TEL AVIV – Forty-five years into Israel’s occupation of the Palestinian territories, and four years after Prime Minister Binyamin Netanyahu’s government became the undertaker of the two-state solution, an electoral campaign run in utter denial of Israel’s Palestinian conundrum has just ended with yet another Netanyahu government in office. Yes, Netanyahu was humbled by the electorate, but his loss of support was not a victory for the peace camp. The victors were an amorphous political center, focused on domestic issues, and the annexationist religious right.

A country whose modern economy is fully integrated into the global system and whose conflict with the Palestinians has for decades drawn the attention of the global media and the major world powers has gone to the polls as if it were a separate, secluded planet.
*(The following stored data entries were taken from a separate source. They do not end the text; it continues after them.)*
Theorem address_roundtrip (x : Address.t) (w : option Z) :
  address_ok x = true -> width_ok w = true ->
  exists n buf,
    Address.serialize x 0 w = Ok (n, buf)
    /\ Address.deserialize buf = Ok (n, x).
Proof.
  intros Hx Hw. destruct x as [[a|] [v|]]; try discriminate.
  unfold address_ok in Hx. cbn in Hx.
  apply andb_true_iff in Hx. destruct Hx as [Hx H2].
  apply andb_true_iff in Hx. destruct Hx as [Ha H1].
  apply Z.leb_le in H1. apply Z.ltb_lt in H2.
  exists (length (wire v a w)), (wire v a w). split.
  - rewrite <- (Z.add_0_r v) at 2 3. apply address_serialize_wire; auto. lia.
  - rewrite <- (app_nil_r (wire v a w)) at 1. now apply address_deserialize_wire.
Qed.
End AddressFacts.

(* ================================================================== *)
(** * Breakpoint: what is written is read back                         *)
(* ================================================================== *)

Module BreakpointFacts.

Import PyFacts Valid Breakpoint.

Lemma Type_of_value (ty : Type_) : Type_of (Type_value ty) = Ok ty.
Proof. now destruct ty. Qed.

Lemma Impl_of_value (i : Impl) : Impl_of (Impl_value i) = Ok i.
Proof. now destruct i. Qed.

Lemma Action_of_value (a : Action) : Action_of (Action_value a) = Ok a.
Proof. now destruct a. Qed.

Lemma Type_value_range (ty : Type_) : 0 <= Type_value ty < 2 ^ 32.
Proof. destruct ty; cbn; lia. Qed.

Lemma Impl_value_range (i : Impl) : 0 <= Impl_value i < 2 ^ 32.
Proof. destruct i; cbn; lia. Qed.

Lemma Action_value_range (a : Action) : 0 <= Action_value a < 2 ^ 32.
Proof. destruct a; cbn; lia. Qed.

Lemma breakpoint_loop_relocate_gen (fuel : nat) :
  forall self buf p q,
    deserialize_loop fuel self buf (p + q) = deserialize_loop fuel self (skipn p buf) q.
Proof.
  induction fuel as [|fuel IH]; intros self buf p q; [reflexivity|].
  cbn [deserialize_loop].
  unfold slice_from. rewrite !slice_skipn, length_skipn, !skipn_skipn.
  replace (q <? length buf - p)%nat with (p + q <? length buf)%nat
    by (destruct (p + q <? length buf)%nat eqn:E1;
        destruct (q <? length buf - p)%nat eqn:E2; try reflexivity;
        [apply Nat.ltb_lt in E1; apply Nat.ltb_ge in E2
        |apply Nat.ltb_ge in E1; apply Nat.ltb_lt in E2]; lia).
  rewrite !Nat.add_assoc.
  rewrite (Nat.add_comm (q + 2) p), !Nat.add_assoc.
  destruct (p + q <? length buf)%nat; [|reflexivity].
  repeat match goal with
         | |- context [if ?c then _ else _] => destruct c
         end;
    try reflexivity;
    try (rewrite <- !Nat.add_assoc; rewrite IH; reflexivity);
    match goal with
    | |- bind ?m _ = bind ?m _ => destruct m as [[? ?]| |] + destruct m
    end; cbn [bind]; try reflexivity;
    rewrite <- !Nat.add_assoc; rewrite IH; reflexivity.
Qed.

Lemma breakpoint_loop_relocate (fuel : nat) (self : t) (buf : bytes) (p : nat) :
  deserialize_loop fuel self buf p = deserialize_loop fuel self (skipn p buf) 0.
Proof. rewrite <- breakpoint_loop_relocate_gen. now rewrite Nat.add_0_r. Qed.


Ltac step_start :=
  tags; cbn [app];
  cbn [deserialize_loop length Nat.ltb Nat.leb];
  cut_slices; eval_eqb.

Ltac step_next :=
  rewrite breakpoint_loop_relocate; repeat rewrite skipn_cons;
  rewrite ?skipn_O, ?skipn_app_exact by apply length_to_bytes_le.

Lemma breakpoint_step_AD (fuel : nat) (self : t) (a : str) (v : Z) (rest : bytes) :
  access_ok a = true -> 0 <= v < 2 ^ 64 ->
  deserialize_loop (S fuel) self (B "AD" ++ AddressFacts.wire v a None ++ rest) 0
  = deserialize_loop fuel (set_address self (Some (Address.mk (Some a) (Some v)))) rest 0.
Proof.
  intros Ha Hv. step_start.
  rewrite AddressFacts.address_deserialize_wire by assumption. cbn [bind].
  rewrite breakpoint_loop_relocate. repeat rewrite skipn_cons.
  now rewrite skipn_app_exact.
Qed.

Lemma breakpoint_step_SZ (fuel : nat) (self : t) (s : Z) (rest : bytes) :
  0 <= s < 2 ^ 64 ->
  deserialize_loop (S fuel) self (B "SZ" ++ to_bytes_le s 8 ++ rest) 0
  = deserialize_loop fuel (set_size self (Some s)) rest 0.
Proof.
  intro Hs. step_start.
  rewrite firstn_app_exact by apply length_to_bytes_le.
  rewrite from_to_bytes_le by (change (256 ^ Z.of_nat 8) with (2 ^ 64); lia).
  now step_next.
Qed.

Lemma breakpoint_step_TY (fuel : nat) (self : t) (ty : Type_) (rest : bytes) :
  deserialize_loop (S fuel) self (B "TY" ++ to_bytes_le (Type_value ty) 4 ++ rest) 0
  = deserialize_loop fuel (set_type self (Some ty)) rest 0.
Proof.
  step_start.
  rewrite firstn_app_exact by apply length_to_bytes_le.
  rewrite from_to_bytes_le by apply Type_value_range.
  rewrite Type_of_value. cbn [bind]. now step_next.
Qed.

Lemma breakpoint_step_IM (fuel : nat) (self : t) (i : Impl) (rest : bytes) :
  deserialize_loop (S fuel) self (B "IM" ++ to_bytes_le (Impl_value i) 4 ++ rest) 0
  = deserialize_loop fuel (set_impl self (Some i)) rest 0.
Proof.
  step_start.
  rewrite firstn_app_exact by apply length_to_bytes_le.
  rewrite from_to_bytes_le by apply Impl_value_range.
  rewrite Impl_of_value. cbn [bind]. now step_next.
Qed.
Parties in the center campaigned for “social justice,” for ultra-religious students to “share the burden” of military service (from which they have been exempt since Israel’s founding), and in defense of the country’s struggling middle class.

With opinion polls indicating that only 18% of the electorate was concerned with the Palestinian problem, Labor, the party of Yitzhak Rabin and the Oslo Accords, refrained from even mentioning the peace process, lest it alienate potential voters. Labor’s current leader, Shelly Yachimovich, superseded the fatalism of her predecessor, Ehud Barak, who maintained that the Palestinian conflict has no solution, with the politics of denial; she refused even to acknowledge that there is a problem.
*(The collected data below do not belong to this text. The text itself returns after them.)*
(** * grader/run.py: submission packaging and container lifecycle

    A shallow embedding of [run.py] (functions [grade] and
    [create_container]) together with the parts of the Python runtime,
    the file system and the Docker client that the two functions call.

    Strings are byte strings ([string] of the Standard Library).  The two
    regular expressions of the program only look at the bytes of [_submit],
    [.], [/] and the line feed, none of which occurs inside a multi-byte
    UTF-8 sequence, so matching on bytes agrees with matching on code
    points. *)

From Stdlib Require Import String Ascii List Bool Arith NArith Lia.
Import ListNotations.

Open Scope string_scope.
Open Scope list_scope.

(** String concatenation (Python's [+] on [str] and the effect of
    [format]); [++] is kept for lists. *)
Notation "a +++ b" := (String.append a b) (right associativity, at level 60).

(* ================================================================= *)
(** ** Python strings and [os.path] *)

Module Py.

(** The characters the program tests for. *)
Definition slash : ascii := "/"%char.
Definition dot : ascii := "."%char.
Definition LF : ascii := ascii_of_nat 10.
Definition dquote : ascii := ascii_of_nat 34.

Definition str1 (c : ascii) : string := String c EmptyString.

(** [s[1:]] *)
Definition slice_from1 (s : string) : string :=
  match s with
  | EmptyString => EmptyString
  | String _ t => t
  end.

(** ['/' in s] *)
Fixpoint has_slash (s : string) : bool :=
  match s with
  | EmptyString => false
  | String c t => Ascii.eqb c slash || has_slash t
  end.

(** [s.endswith('/')] *)
Fixpoint ends_with_slash (s : string) : bool :=
  match s with
  | EmptyString => false
  | String c EmptyString => Ascii.eqb c slash
  | String _ t => ends_with_slash t
  end.

(** [posixpath.basename]: [i = p.rfind('/') + 1; return p[i:]]. *)
Fixpoint basename (p : string) : string :=
  match p with
  | EmptyString => EmptyString
  | String c t =>
      if has_slash t then basename t
      else if Ascii.eqb c slash then t
      else p
  end.

(** [posixpath.join(a, b)] for two arguments: an absolute [b] replaces
    [a]; otherwise a separator is inserted unless [a] is empty or
    already ends with one. *)
Definition join (a b : string) : string :=
  match b with
  | String c _ =>
      if Ascii.eqb c slash then b
      else if (String.eqb a EmptyString || ends_with_slash a)%bool then a +++ b
      else a +++ str1 slash +++ b
  | EmptyString =>
      if (String.eqb a EmptyString || ends_with_slash a)%bool then a
      else a +++ str1 slash
  end.

(** [p.split('/')] *)
Fixpoint split_slash (s : string) : list string :=
  match s with
  | EmptyString => [EmptyString]
  | String c t =>
      if Ascii.eqb c slash then EmptyString :: split_slash t
      else match split_slash t with
           | h :: r => String c h :: r
           | [] => [str1 c]
           end
  end.

End Py.

(* ================================================================= *)
(** ** Regular expressions ([re.sub] with an empty replacement) *)

Module Re.

(** The fragment of Python's pattern language that [run.py] uses:
    literals, alternation, sequencing, a greedy [+] over a character
    class and the end anchor [$]. *)
Inductive regex : Type :=
| Lit (s : string)
| Alt (a b : regex)
| Seq (a b : regex)
| Plus (cls : ascii -> bool)
| Eol.

(** [strip_prefix l s] is [Some r] when [s = l ++ r]. *)
Fixpoint strip_prefix (l s : string) : option string :=
  match l with
  | EmptyString => Some s
  | String a l' =>
      match s with
      | String b s' => if Ascii.eqb a b then strip_prefix l' s' else None
      | EmptyString => None
      end
  end.

(** Greedy repetition of a character class, zero or more times, with
    backtracking: the longest run is tried first. *)
Fixpoint star_class (cls : ascii -> bool) (s : string)
         (k : string -> option string) : option string :=
  match s with
  | String c t =>
      if cls c then
        match star_class cls t k with
        | Some r => Some r
        | None => k s
        end
      else k s
  | EmptyString => k s
  end.

(** Without [re.MULTILINE], [$] matches at the end of the string and
    just before a line feed that ends the string. *)
Definition at_eol (s : string) : bool :=
  match s with
  | EmptyString => true
  | String c EmptyString => Ascii.eqb c Py.LF
  | _ => false
  end.

(** Backtracking matcher in continuation-passing style.  [rmatch r s k]
    matches [r] at the start of [s] and hands the rest of the subject to
    [k]; alternatives are tried left to right, as Python does. *)
Fixpoint rmatch (r : regex) (s : string)
         (k : string -> option string) : option string :=
  match r with
  | Lit l =>
      match strip_prefix l s with
      | Some rest => k rest
      | None => None
      end
  | Alt a b =>
      match rmatch a s k with
      | Some x => Some x
      | None => rmatch b s k
      end
  | Seq a b => rmatch a s (fun rest => rmatch b rest k)
  | Plus cls =>
      match s with
      | String c t => if cls c then star_class cls t k else None
      | EmptyString => None
      end
  | Eol => if at_eol s then k s else None
  end.

(** Length of the match of [r] that starts at the first character of
    [s], if there is one. *)
Definition match_len (r : regex) (s : string) : option nat :=
  match rmatch r s Some with
  | Some rest => Some (String.length s - String.length rest)
  | None => None
  end.

(** [re.sub(r, '', s)]: every non-overlapping match, found left to
    right, is deleted.  [skip] counts the characters of the current
    match that are still to be dropped.  An empty match deletes
    nothing, so it is treated like no match. *)
Fixpoint sub_go (r : regex) (skip : nat) (s : string) : string :=
  match s with
  | EmptyString => EmptyString
  | String c t =>
      match skip with
      | S n => sub_go r n t
      | O =>
          match match_len r s with
          | Some (S n) => sub_go r n t
          | _ => String c (sub_go r 0 t)
          end
      end
  end.

Definition sub_empty (r : regex) (s : string) : string := sub_go r 0 s.

Definition not_slash (c : ascii) : bool := negb (Ascii.eqb c Py.slash).

(** [r'_submit$'] (run.py, line 37) *)
Definition re_submit : regex := Seq (Lit "_submit") Eol.

(** [r'(_submit|\.[^\/]+)$'] (run.py, line 57) *)
Definition re_user : regex :=
  Seq (Alt (Lit "_submit") (Seq (Lit ".") (Plus not_slash))) Eol.

End Re.

(** The display name of a submission (run.py, lines 55-57). *)
Definition display_name (file : string) : string :=
  Re.sub_empty Re.re_user (Py.basename file).

(** The container name (run.py, line 61): ["{0}_{1}".format(...)]. *)
Definition container_name (folder file : string) : string :=
  Py.basename folder +++ "_" +++ display_name file.


(* ================================================================= *)
(** ** Exceptions and results *)

(** A raised Python exception: its class name and [str(e)]. *)
Inductive Exn : Type :=
| Exception (cls : string) (message : string).

Definition str_of_exn (e : Exn) : string :=
  match e with Exception _ m => m end.

Inductive result (A : Type) : Type :=
| Ok (a : A)
| Raise (e : Exn).
Arguments Ok {A} a.
Arguments Raise {A} e.

(* ================================================================= *)
(** ** The file system *)

Module Fs.

(** What a regular file holds: a gzip stream (given by the bytes it
    decompresses to) or anything else. *)
Inductive content : Type :=
| Gzip (payload : string)
| Plain (bytes : string).

(** A directory tree without links; a directory lists its entries in the
    order [scandir] reports them. *)
#[warnings="-register-all"]
Inductive node : Type :=
| File (c : content)
| Dir (entries : list (string * node)).

Record t : Type := mk { root : node; cwd : list string }.

Fixpoint assoc (x : string) (es : list (string * node)) : option node :=
  match es with
  | [] => None
  | (y, n) :: rest => if String.eqb x y then Some n else assoc x rest
  end.

(** Follow a list of plain entry names down from [n]. *)
Fixpoint lookup_path (n : node) (p : list string) : option node :=
  match p with
  | [] => Some n
  | x :: rest =>
      match n with
      | Dir es =>
          match assoc x es with
          | Some m => lookup_path m rest
          | None => None
          end
      | File _ => None
      end
  end.

Definition is_abs (p : string) : bool :=
  match p with
  | String c _ => Ascii.eqb c Py.slash
  | EmptyString => false
  end.

Definition is_cur (c : string) : bool :=
  (String.eqb c EmptyString || String.eqb c ".")%bool.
Israel’s life in a bubble was also exemplified by the two major religious parties in the elections. Shas, led by a 92-year-old rabbi, combined its traditional defense of the have-nots with its fight for stricter rules for conversion to Judaism, an undisguised allusion to Israel’s masses of Russian immigrants with doubtful Jewish credentials. Meanwhile, Jewish Home, a party linked to fanatical, messianic rabbis for whom Zionism should now be imbued with eschatological meaning, challenged Netanyahu to adopt a more resolute expansionist policy in Palestinian territories.

Demographers warn that the Jewish and Arab populations between the Jordan River and the Mediterranean will reach parity this year. From that point on, the specter of a Jewish minority ruling over an Arab majority in an apartheid state is bound to become a reality, turning Israel into an international pariah, unless a more sober coalition replaces Netanyahu’s suicidal alliance with religious fundamentalists and extreme nationalists.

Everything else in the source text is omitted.